What you give back should be exactly the opening lines of the data, ending with the line that contains "induction bs as [|b r IH]; intros m" and including it.

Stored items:
- Opening Delimiter -

Lemma fold_replaceBlank_length (bs : list Blank) :
  forall m,
    safeOrder bs (strlen m) ->
    strlen (fold_left replaceBlank bs m) + total wordLength bs =
    strlen m + total placeholderLength bs.
Proof.
  induction bs as [|b r IH]; intros m [F P]; [simpl; lia|].
  inversion F as [|? ? [Hp He] Fr]; subst.
  inversion P as [|? ? Pb Pr]; subst.
  pose proof (replaceBlank_length m b Hp He) as L.
  assert (Hph : 0 <= placeholderLength b) by (unfold placeholderLength, strlen; lia).
  assert (Q : safeOrder r (strlen (replaceBlank m b))).
  { split; auto.
    rewrite Forall_forall in *. intros x Hx.
    destruct (Fr x Hx) as [Hx0 Hx1]. split; auto.
    destruct (Pb x Hx); lia. }
  specialize (IH _ Q). rewrite !total_cons. cbn [fold_left]. lia.
Qed.

Lemma pairs_of_sorted {A : Type} (S R : A -> A -> Prop) (l : list A) :
  StronglySorted S l -> NoDup l ->
  (forall a b, In a l -> In b l -> a <> b -> S a b -> R a b) ->
  ForallOrdPairs R l.
Proof.
  induction 1 as [|x l Hs IH F]; intros Hn H; constructor.
  - inversion Hn; subst. rewrite Forall_forall in *. intros y Hy.
    apply H; simpl; auto. intros ->; contradiction.
  - inversion Hn; subst. apply IH; auto.
    intros a b Ha Hb; apply H; simpl; auto.
Qed.

Lemma pairs_nth {A : Type} (R : A -> A -> Prop) (l : list A) :
  ForallOrdPairs R l ->
  forall i j a b, (i < j)%nat ->
    nth_error l i = Some a -> nth_error l j = Some b -> R a b.
Proof.
  induction 1 as [|x l F P IH]; intros i j a b Hij Hi Hj.
  - destruct i; discriminate.
  - destruct j as [|j]; [lia|]. simpl in Hj.
    destruct i as [|i]; simpl in Hi.
    + inversion Hi; subst. rewrite Forall_forall in F.
      apply F. eapply nth_error_In; eauto.
    + apply (IH i j a b); auto. lia.
Qed.

Lemma numbered_In (blanks : list Token.t) :
  forall k b,
    In b (numbered blanks k) <->
    (k <= blankId b)%nat /\ nth_error blanks (blankId b - k) = Some (token b).
Proof.
  induction blanks as [|t r IH]; intros k b; simpl.
  - split; [tauto|]. intros [_ H]. destruct (blankId b - k)%nat; discriminate.
  - rewrite IH. split.
    + intros [<-|[H1 H2]]; simpl.
      * rewrite Nat.sub_diag; auto.
      * split; [lia|]. replace (blankId b - k)%nat with (S (blankId b - S k)) by lia.
        assumption.
    + intros [H1 H2]. destruct (Nat.eq_dec (blankId b) k) as [E|E].
      * left. rewrite E, Nat.sub_diag in H2. simpl in H2.
        destruct b; simpl in *; congruence.
      * right. split; [lia|].
        replace (blankId b - k)%nat with (S (blankId b - S k)) in H2 by lia.
        assumption.
Qed.

Lemma numbered_ids (blanks : list Token.t) :
  forall k, map blankId (numbered blanks k) = seq k (length blanks).
Proof. induction blanks; simpl; intros k; f_equal; auto. Qed.

Lemma numbered_NoDup (blanks : list Token.t) (k : nat) :
  NoDup (numbered blanks k).
Proof.
  apply (NoDup_map_inv blankId). rewrite numbered_ids. apply seq_NoDup.
Qed.

Lemma blanksMap_In (blanks : list Token.t) (i : Z) (b : Blank) :
  In b (blanksMap blanks i) <->
  nth_error blanks (blankId b) = Some (token b) /\
  Token.lineIndex (token b) = i.
Proof.
  unfold blanksMap. rewrite filter_In, numbered_In, Z.eqb_eq, Nat.sub_0_r.
  intuition lia.
Qed.

(** Both branches of [quizLine] are the same fold: without an entry there
    is nothing to replace. *)
Lemma quizLine_fold (blanks : list Token.t) (line : jsstring) (i : Z) :
  quizLine blanks line i =
  fold_left replaceBlank (sort byPositionDesc (blanksMap blanks i)) line.
Proof. unfold quizLine. destruct (blanksMap blanks i); reflexivity. Qed.

Lemma strlen_nonneg (s : jsstring) : 0 <= strlen s.
Proof. unfold strlen; lia. Qed.

Lemma lineBlanks_safeOrder (lyrics : jsstring) (blanks : list Token.t)
    (i : nat) (line : jsstring) :
  nonOverlapping blanks -> spansInside lyrics blanks ->
  nth_error (split lyrics) i = Some line ->
  safeOrder (sort byPositionDesc (blanksMap blanks (Z.of_nat i))) (strlen line).
Proof.
  intros Hno Hin Hline.
  pose proof (sort_perm byPositionDesc (blanksMap blanks (Z.of_nat i))) as Hp.
  assert (Hmem : forall b, In b (sort byPositionDesc (blanksMap blanks (Z.of_nat i))) ->
                   nth_error blanks (blankId b) = Some (token b) /\
                   Token.lineIndex (token b) = Z.of_nat i).
  { intros b Hb. apply blanksMap_In. eapply Permutation_in; eauto. }
  split.
  - apply Forall_forall. intros b Hb. destruct (Hmem b Hb) as [Hn Hl].
    unfold spansInside in Hin. rewrite Forall_forall in Hin.
    destruct (Hin (token b)) as [line' [_ [Hn' [H0 H1]]]].
    { eapply nth_error_In; eauto. }
    rewrite Hl, Nat2Z.id, Hline in Hn'. inversion Hn'; subst.
    unfold blankPosition, wordLength. unfold spanEnd in H1. auto.
  - apply pairs_of_sorted
      with (S := fun a b => byPositionDesc a b <= 0).
    + apply sort_sorted; unfold byPositionDesc; intros; lia.
    + eapply Permutation_NoDup; [symmetry; exact Hp|].
      unfold blanksMap. apply NoDup_filter, numbered_NoDup.
    + intros a b Ha Hb Hab Hs.
      destruct (Hmem a Ha) as [Na La]. destruct (Hmem b Hb) as [Nb Lb].
      unfold byPositionDesc in Hs. unfold blankPosition, wordLength.
      pose proof (strlen_nonneg (Token.word (token a))) as Wa.
      destruct (Nat.lt_total (blankId a) (blankId b)) as [Hlt|[Heq|Hgt]].
      * right. pose proof (pairs_nth _ _ Hno _ _ _ _ Hlt Na Nb) as H.
        simpl in H. unfold spanEnd in H. specialize (H ltac:(congruence)). lia.
      * exfalso. apply Hab. destruct a, b; simpl in *. subst.
        rewrite Na in Nb. congruence.
      * left. pose proof (pairs_nth _ _ Hno _ _ _ _ Hgt Nb Na) as H.
        simpl in H. unfold spanEnd in H. specialize (H ltac:(congruence)). lia.
Qed.

(** C4. With position-sorted, non-overlapping blanks whose spans lie inside
    their lines, every output line gives back the length of the input line
    once each placeholder is counted with the length of the word it
    replaced: the characters outside the placeholders plus the lengths of
    the replaced words add up to the length of the original line. *)
Theorem generateQuizLyrics_line_length (lyrics : jsstring)
    (blanks : list Token.t) (i : nat) (line : jsstring) :
  StronglySorted positionOrder blanks ->
  nonOverlapping blanks ->
  spansInside lyrics blanks ->
  nth_error (split lyrics) i = Some line ->
  exists out,
    nth_error (split (generateQuizLyrics lyrics blanks)) i = Some out /\
    (strlen out - total placeholderLength (blanksMap blanks (Z.of_nat i)))
      + total wordLength (blanksMap blanks (Z.of_nat i)) = strlen line.
Proof.
  intros _ Hno Hin Hline.
  exists (quizLine blanks line (Z.of_nat i)). split.
  - rewrite split_generateQuizLyrics, quizLines_nth, Hline. reflexivity.
  - rewrite quizLine_fold.
    pose proof (lineBlanks_safeOrder lyrics blanks i line Hno Hin Hline) as Hs.
    apply fold_replaceBlank_length in Hs.
    pose proof (sort_perm byPositionDesc (blanksMap blanks (Z.of_nat i))) as Hp.
    rewrite (total_perm _ _ _ Hp) in Hs.
    rewrite (total_perm placeholderLength _ _ Hp) in Hs. lia.
Qed.

(** *** The rewritten line, read left to right *)

Lemma chained_bound (len : Z) (bs : list Blank) :
  forall from, chained len from bs -> 0 <= from <= len.
Proof.
  induction bs as [|b r IH]; simpl; intros from H; auto.
  destruct H as [H1 [H2 H3]]. apply IH in H3. lia.
Qed.

Lemma substring_prefix (s : jsstring) (a b : Z) :
  0 <= a <= b -> b <= strlen s ->
  firstn (Z.to_nat a) s ++ substring s a b = firstn (Z.to_nat b) s.
Proof.
  unfold substring, clamp, strlen. intros H1 H2.
  replace (Z.to_nat (Z.min (Z.max a 0) (Z.of_nat (length s)))) with (Z.to_nat a) by lia.
  replace (Z.to_nat (Z.min (Z.max b 0) (Z.of_nat (length s)))) with (Z.to_nat b) by lia.
  rewrite Nat.max_r, Nat.min_l by lia.
  rewrite <- (firstn_skipn (Z.to_nat a) (firstn (Z.to_nat b) s)).
  rewrite firstn_firstn, Nat.min_l by lia. f_equal.
  rewrite skipn_firstn_comm. reflexivity.
Qed.

Lemma substring_of_prefix (s rest : jsstring) (p e : Z) :
  0 <= p <= e -> e <= strlen s ->
  substring (firstn (Z.to_nat e) s ++ rest) 0 p = firstn (Z.to_nat p) s.
Proof.
  unfold substring, clamp, strlen. intros H1 H2.
  assert (L : length (firstn (Z.to_nat e) s) = Z.to_nat e)
    by (rewrite length_firstn; lia).
  rewrite length_app, L. simpl Z.max.
  replace (Z.to_nat (Z.min 0 _)) with 0%nat by lia.
  replace (Z.to_nat (Z.min (Z.max p 0) _)) with (Z.to_nat p) by lia.
  rewrite Nat.max_r, Nat.min_l, Nat.sub_0_r by lia. simpl skipn.
  rewrite firstn_app, L, firstn_firstn, Nat.min_l by lia.
  replace (Z.to_nat p - Z.to_nat e)%nat with 0%nat by lia.
  simpl. apply app_nil_r.
Qed.

Lemma substringFrom_after_prefix (s rest : jsstring) (e : Z) :
  0 <= e <= strlen s ->
  substringFrom (firstn (Z.to_nat e) s ++ rest) e = rest.
Proof.
  unfold substringFrom, clamp, strlen. intros H.
  assert (L : length (firstn (Z.to_nat e) s) = Z.to_nat e)
    by (rewrite length_firstn; lia).
  rewrite length_app, L.
  replace (Z.to_nat (Z.min (Z.max e 0) _)) with (Z.to_nat e) by lia.
  rewrite skipn_app, L, Nat.sub_diag. simpl.
  rewrite skipn_all2 by lia. reflexivity.
Qed.

Lemma fold_right_weave (line : jsstring) (bs : list Blank) :
  forall from,
    chained (strlen line) from bs ->
    fold_right (fun b m => replaceBlank m b) line bs =
    firstn (Z.to_nat from) line ++ weave line from bs.
Proof.
  induction bs as [|b r IH]; intros from H.
  - simpl in *. unfold substringFrom, clamp. unfold strlen in H.
    replace (Z.to_nat (Z.min (Z.max from 0) _)) with (Z.to_nat from) by lia.
    symmetry; apply firstn_skipn.
  - destruct H as [H1 [H2 H3]].
    pose proof (chained_bound _ _ _ H3) as B.
    cbn [fold_right weave]. rewrite (IH _ H3).
    unfold replaceBlank. fold (blankPosition b). fold (wordLength b).
    rewrite substringFrom_after_prefix by lia.
    rewrite substring_of_prefix by lia.
    rewrite <- (substring_prefix line from (blankPosition b)) by lia.
    rewrite <- app_assoc. reflexivity.
Qed.

Lemma fold_left_reversed {A B : Type} (f : A -> B -> A) (l : list B) (a : A) :
  fold_left f (rev l) a = fold_right (fun b m => f m b) a l.
Proof.
  induction l as [|x r IH]; simpl; auto.
  rewrite fold_left_app, IH. reflexivity.
Qed.

Lemma insert_last {A : Type} (cmp : A -> A -> Z) (x : A) (l : list A) :
  Forall (fun y => 0 < cmp x y) l -> insert cmp x l = l ++ [x].
Proof.
  induction 1 as [|y r H F IH]; simpl; auto.
  destruct (Z.leb_spec (cmp x y) 0); [lia|]. rewrite IH; reflexivity.
Qed.

(** Sorting a list whose elements all compare the wrong way round
    reverses it. *)
Lemma sort_reverses {A : Type} (cmp : A -> A -> Z) (l : list A) :
  ForallOrdPairs (fun a b => 0 < cmp a b) l -> sort cmp l = rev l.
Proof.
  induction 1 as [|x l F P IH]; simpl; auto.
  rewrite IH. apply insert_last.
  apply Forall_forall; intros y Hy. rewrite Forall_forall in F.
  apply F, in_rev; assumption.
Qed.

Lemma pairs_weaken {A : Type} (R Q : A -> A -> Prop) (l : list A) :
  ForallOrdPairs R l ->
  (forall a b, In a l -> In b l -> R a b -> Q a b) ->
  ForallOrdPairs Q l.
Proof.
  induction 1 as [|x l F P IH]; intros H; constructor.
  - rewrite Forall_forall in *. intros y Hy. apply H; simpl; auto.
  - apply IH. intros a b Ha Hb; apply H; simpl; auto.
Qed.

Lemma pairs_filter {A : Type} (R : A -> A -> Prop) (p : A -> bool)
    (l : list A) :
  ForallOrdPairs R l -> ForallOrdPairs R (filter p l).
Proof.
  induction 1 as [|x l F P IH]; simpl; [constructor|].
  destruct (p x); auto. constructor; auto.
  rewrite Forall_forall in *. intros y Hy.
  apply filter_In in Hy. apply F; tauto.
Qed.

Lemma numbered_pairs (R : Token.t -> Token.t -> Prop) (blanks : list Token.t) :
  ForallOrdPairs R blanks ->
  forall k, ForallOrdPairs (fun a b => R (token a) (token b)) (numbered blanks k).
Proof.
  induction 1 as [|x l F P IH]; intros k; simpl; constructor; auto.
  rewrite Forall_forall in *. intros y Hy. simpl.
  apply numbered_In in Hy as [_ Hy]. apply F. eapply nth_error_In; eauto.
Qed.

- Closing Delimiter -

* Task solution *
Lemma fold_replaceBlank_length (bs : list Blank) :
  forall m,
    safeOrder bs (strlen m) ->
    strlen (fold_left replaceBlank bs m) + total wordLength bs =
    strlen m + total placeholderLength bs.
Proof.
  induction bs as [|b r IH]; intros m [F P]; [simpl; lia|].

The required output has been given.